Personal information
- Born: 6 July 1998 (age 27) Zwolle, Netherlands

Team information
- Discipline: BMX racing

Medal record
Women's BMX racing
Representing Netherlands
| Event | 1st | 2nd | 3rd |
| Olympic Games | 0 | 1 | 0 |
| World Cup | 0 | 1 | 0 |
| World Cup rounds | 0 | 1 | 2 |
| European Championships | 0 | 0 | 1 |
| Total | 0 | 3 | 3 |
Olympic Games
| Silver medal – second place | 2024 Paris | BMX racing |
World Cup
| Silver medal – second place | 2024 | BMX racing |
European Championships
| Bronze medal – third place | 2023 Besançon | BMX time trial (team) |

= Manon Veenstra =

Dutch cyclist (born 1998)

Manon Veenstra (born 6 July 1998) is a Dutch BMX racer. She finished second at the 2024 UCI BMX Racing World Cup and won silver at the 2024 Summer Olympics.

==Early and personal life==
She was born in Zwolle but grew up in Kerkenveld. She has trained in Papendal as well as New Zealand, and was stuck in New Zealand at the outset of the COVID-19 pandemic in 2020, unable to return. She has worked in health care with people with dementia and studied psychology via the Open University.

==Career==
She competed for the Netherlands at the 2023 UCI Cycling World Championships in Glasgow, Scotland in August 2023.

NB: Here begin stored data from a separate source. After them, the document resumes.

(** When the helper of the server [x] does not start, the servers
    before it have been dispatched and reported, and the process ends
    there with status 1 and a line on standard error; the servers after
    [x] play no part. *)
Lemma exec_range_start_failed pre x post user cmd msg :
  ∀ w, starts pmrun (length (launched w)) pre user cmd →
    pmrun (length (launched w) + length pre) (Command_args x user cmd)
    = StartFailed msg →
    ∃ text,
      exec_range' pre user cmd w
      = (Done tt,
         World (stdout w +:+ text) (stderr w)
               (launched w ++ map (λ x, Command_args x user cmd) pre))
      ∧ exec_range' (pre ++ x :: post) user cmd w
        = (Exit 1%Z,
           World (stdout w +:+ text)
                 (stderr w
                  +:+ (log_header +:+ fatal_line ("cmd.Start: " +:+ msg)))
                 (launched w
                  ++ map (λ x, Command_args x user cmd) (pre ++ [x]))).
Proof.
  induction pre as [|server rest IH]; intros w Hstarts Hfail.
  - exists "". cbn [app map length] in *. rewrite Nat.add_0_r in Hfail.
    rewrite string_app_nil_r, app_nil_r. split; [by destruct w|].
    cbn [exec_range]. unfold pbind at 1.
    by rewrite (execCommand_start_failed _ _ _ _ _ Hfail).
  - apply starts_cons in Hstarts as [(er & out & err & Hrun) Hrest].
    rewrite <- app_comm_cons.
    rewrite !(exec_range_cons_started _ _ _ _ _ _ _ _ Hrun).
    edestruct (IH (World (stdout w +:+ report' server (exit_code er) out err)
                         (stderr w)
                         (launched w ++ [Command_args server user cmd])))
      as (text & Hpre & Hall).
    { cbn [launched]. rewrite length_app. cbn [length].
      by rewrite Nat.add_1_r. }
    { cbn [launched]. rewrite length_app. cbn [length] in *.
      by rewrite <- Hfail, Nat.add_1_r, Nat.add_succ_r. }
    rewrite Hpre, Hall. cbn [stdout stderr launched].
    exists (report' server (exit_code er) out err +:+ text).
    by rewrite string_app_assoc, <- !app_assoc.
Qed.

(** The inventory file read and decoded, then the selection. *)
Lemma getServers_read configFile raw inventory spare w :
  ReadFile configFile = inl raw → Unmarshal raw = (inventory, spare) →
  getServers ReadFile Unmarshal configFile w
  = (Done ([inventory ++ replicate spare zeroServer],
           Slice 0 (length inventory) (length inventory + spare)), w).
Proof. intros Hread Hdecode. unfold getServers. by rewrite Hread, Hdecode. Qed.

Lemma selectServers_selected inventory spare environment tags w :
  selectServers growslice
    ([inventory ++ replicate spare zeroServer],
     Slice 0 (length inventory) (length inventory + spare))
    environment tags w
  = (Done (selected inventory environment (Split tags ",")), w).
Proof.
  set (h := [inventory ++ replicate spare zeroServer]).
  set (s := Slice 0 (length inventory) (length inventory + spare)).
  assert (Hwf : wf_slice h s).
  { exists (inventory ++ replicate spare zeroServer). cbn.
    rewrite length_app, length_replicate. repeat split; lia. }
  assert (Hc : contents h s = Some inventory).
  { unfold contents. cbn. rewrite decide_True by (rewrite length_app; lia).
    by rewrite take_app_length. }
  destruct (filterServers_run growslice h s inventory environment
              (Split tags ",") Hwf Hc)
    as (h' & s' & _ & _ & Hrun & _ & _ & _ & _ & Hc').
  unfold selectServers. cbn [fst snd]. by rewrite Hrun, Hc'.
Qed.

Lemma execAction_dispatch configFile environment tags user cmd raw inventory spare :
  ReadFile configFile = inl raw → Unmarshal raw = (inventory, spare) →
  execAction' configFile environment tags user cmd world0
  = (exec_range' (selected inventory environment (Split tags ",")) user cmd ;;;
     Println "") world0.
Proof.
  intros Hread Hdecode. unfold execAction. unfold pbind at 1.
  rewrite (getServers_read _ _ _ _ _ Hread Hdecode).
  unfold pbind at 1. by rewrite selectServers_selected.
Qed.

(** C4.  In the [exec] action, on an inventory that was read and decoded:
    when the helper of a selected server cannot be started, the process
    ends at once with status 1 and the diagnostic on standard error,
    having reported only the servers before it and launched no helper
    after it; when every helper starts, the process ends with status 0
    after dispatching every selected server, whatever the remote exit
    codes; and a helper that ran and exited with a status gives
    [execCommand] that status as a result. *)
Theorem execAction_exit_status configFile environment tags user cmd
    raw inventory spare :
  ReadFile configFile = inl raw → Unmarshal raw = (inventory, spare) →
  let sel := selected inventory environment (Split tags ",") in
  let run := execAction' configFile environment tags user cmd world0 in
  (∀ pre x post msg,
     sel = pre ++ x :: post →
     starts pmrun 0 pre user cmd →
     pmrun (length pre) (Command_args x user cmd) = StartFailed msg →
     ∃ text,
       exec_range' pre user cmd world0
       = (Done tt, World text "" (map (λ x, Command_args x user cmd) pre))
       ∧ run = (Exit 1%Z,
                World text
                      (log_header +:+ fatal_line ("cmd.Start: " +:+ msg))
                      (map (λ x, Command_args x user cmd) (pre ++ [x])))
       ∧ exit_status run = 1%Z)
  ∧ (starts pmrun 0 sel user cmd →
     ∃ text,
       run = (Done tt,
              World text "" (map (λ x, Command_args x user cmd) sel))
       ∧ exit_status run = 0%Z)
  ∧ (∀ server w status out err,
       pmrun (length (launched w)) (Command_args server user cmd)
       = Started (Some (ExitError (SysWaitStatus status))) out err →
       (execCommand' server user cmd w).1 = Done (ExitStatus status, out, err)).
Proof.
  intros Hread Hdecode sel run.
  assert (Hrun : run = (exec_range' sel user cmd ;;; Println "") world0)
    by (by apply (execAction_dispatch _ _ _ _ _ raw inventory spare)).
  split; [|split].
  - intros pre x post msg Hsel Hpre Hfail.
    destruct (exec_range_start_failed pre x post user cmd msg world0 Hpre Hfail)
      as (text & Hdone & Hexit).
    change (stdout world0) with "" in *. change (stderr world0) with "" in *.
    change (launched world0) with (@nil (list string)) in *.
    cbn [app] in *. change ("" +:+ ?t) with t in *.
    exists text. split; [done|].
    assert (run = (Exit 1%Z,
                   World text
                         (log_header +:+ fatal_line ("cmd.Start: " +:+ msg))
                         (map (λ x, Command_args x user cmd) (pre ++ [x]))))
      as Hr.
    { rewrite Hrun, Hsel. unfold pbind. by rewrite Hexit. }
    split; [done|]. by rewrite Hr.
  - intros Hsel.
    destruct (exec_range_started sel user cmd world0 Hsel) as [text Htext].
    change (stdout world0) with "" in *. change (stderr world0) with "" in *.
    change (launched world0) with (@nil (list string)) in *.
    cbn [app] in *. change ("" +:+ ?t) with t in *.
    exists (text +:+ ("" +:+ nl)).
    assert (run = (Done tt,
                   World (text +:+ ("" +:+ nl)) ""
                         (map (λ x, Command_args x user cmd) sel))) as Hr.
    { rewrite Hrun. unfold pbind. by rewrite Htext. }
    split; [done|]. by rewrite Hr.
  - intros server w status out err Hstarted.
    by rewrite (execCommand_started _ _ _ _ _ _ _ Hstarted).
Qed.

(** C8.  When [cmd.Wait] returns an error that is not an [*exec.ExitError],
    or one whose status is not a [syscall.WaitStatus], [execCommand]
    returns the exit code 0 with the two captured streams, and the
    [exec] action reports the server with the indicator of success: the
    text [0] in white on green. *)
Theorem execCommand_wait_error_is_success server user cmd w er out err :
  pmrun (length (launched w)) (Command_args server user cmd)
  = Started (Some er) out err →
  er = OtherError ∨ er = ExitError SysOther →
  (execCommand' server user cmd w).1 = Done (0%Z, out, err)
  ∧ stdout (exec_range' [server] user cmd w).2
    = stdout w +:+ report' server 0 out err
  ∧ colorizeExitCode rgbterm_String 0
    = rgbterm_String "0" 255 255 255 0 255 0.
Proof.
  intros Hrun Her.
  assert (exit_code (Some er) = 0%Z) as Hcode by (by destruct Her as [-> | ->]).
  split; [|split].
  - by rewrite (execCommand_started _ _ _ _ _ _ _ Hrun), Hcode.
  - by rewrite (exec_range_cons_started _ _ _ _ _ _ _ _ Hrun), Hcode.
  - reflexivity.
Qed.

End ProcessClaims.

(** ** The dispatch on the scenario *)

(** The dispatch scenario: A's helper exits 0 after printing [ok], B's
    exits 2 with [denied] on its standard error, C's cannot be started. *)
Example exec_scenario :
  exec_range demo_rgbterm "" String.length demo_pmrun scenario
             "root" "uptime" world0
  = (Exit 1%Z,
     World (report demo_rgbterm String.length serverA 0 ("ok" +:+ nl) ""
            +:+ report demo_rgbterm String.length serverB 2 "" "denied")
           (fatal_line
              "cmd.Start: exec: pmrun: executable file not found in $PATH")
           (map (λ x, Command_args x "root" "uptime") scenario)).
Proof. by vm_compute. Qed.

Lemma starts_serverB : starts demo_pmrun 0 [serverB] "root" "uptime".
Proof.
  intros [|i] server Hserver.
  - injection Hserver as <-. by eexists _, _, _.
  - destruct i; discriminate.
Defined.

Lemma execAction_exit_status_witness :
  let run := execAction demo_ReadFile demo_Unmarshal demo_rgbterm ""
               String.length demo_pmrun doubling
               "servers.json" "" "web" "root" "uptime" world0 in
  exit_status run = 1%Z
  ∧ launched run.2
    = [Command_args serverB "root" "uptime";
       Command_args serverC "root" "uptime"].
Proof.
  destruct (execAction_exit_status demo_ReadFile demo_Unmarshal demo_rgbterm ""
              String.length demo_pmrun doubling
              "servers.json" "" "web" "root" "uptime" "inventory" scenario 1
              eq_refl eq_refl) as [Hfail _].
  destruct (Hfail [serverB] serverC []
              "exec: pmrun: executable file not found in $PATH"
              eq_refl starts_serverB eq_refl) as (text & _ & Hrun & Hstatus).
  split; [exact Hstatus | by rewrite Hrun].
Defined.

Lemma execCommand_wait_error_is_success_witness :
  (execCommand "" demo_pmrun_wait serverA "root" "uptime" world0).1
  = Done (0%Z, "partial", "")
  ∧ stdout (exec_range demo_rgbterm "" String.length demo_pmrun_wait
              [serverA] "root" "uptime" world0).2
    = stdout world0 +:+ report demo_rgbterm String.length serverA 0 "partial" ""
  ∧ colorizeExitCode demo_rgbterm 0 = demo_rgbterm "0" 255 255 255 0 255 0.
Proof.
  exact (execCommand_wait_error_is_success demo_rgbterm "" String.length
           demo_pmrun_wait serverA "root" "uptime" world0 OtherError
           "partial" "" eq_refl (or_introl eq_refl)).
Defined.

(** ** Further properties of the selection *)

Lemma keepTag_spec (tag : string) (server : Server) :
  keepTag tag server = true
  ↔ if HasPrefix tag "!"
    then TrimPrefix tag "!" ∉ Tags server
    else tag ∈ Tags server.
Proof.
  unfold keepTag. destruct (HasPrefix tag "!").
  - apply contains_not_elem_of.
  - apply contains_elem_of.
Qed.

Competing in the 2024 UCI BMX Racing World Cup in 2024, she won medals in Tulsa, United States, Brisbane, Australia and Rotorua, New Zealand in 2024.

She placed second overall in the 2024 World Cup standings and was selected for the 2024 Summer Olympics.
Veenstra won the silver medal at the Olympic Games in Paris.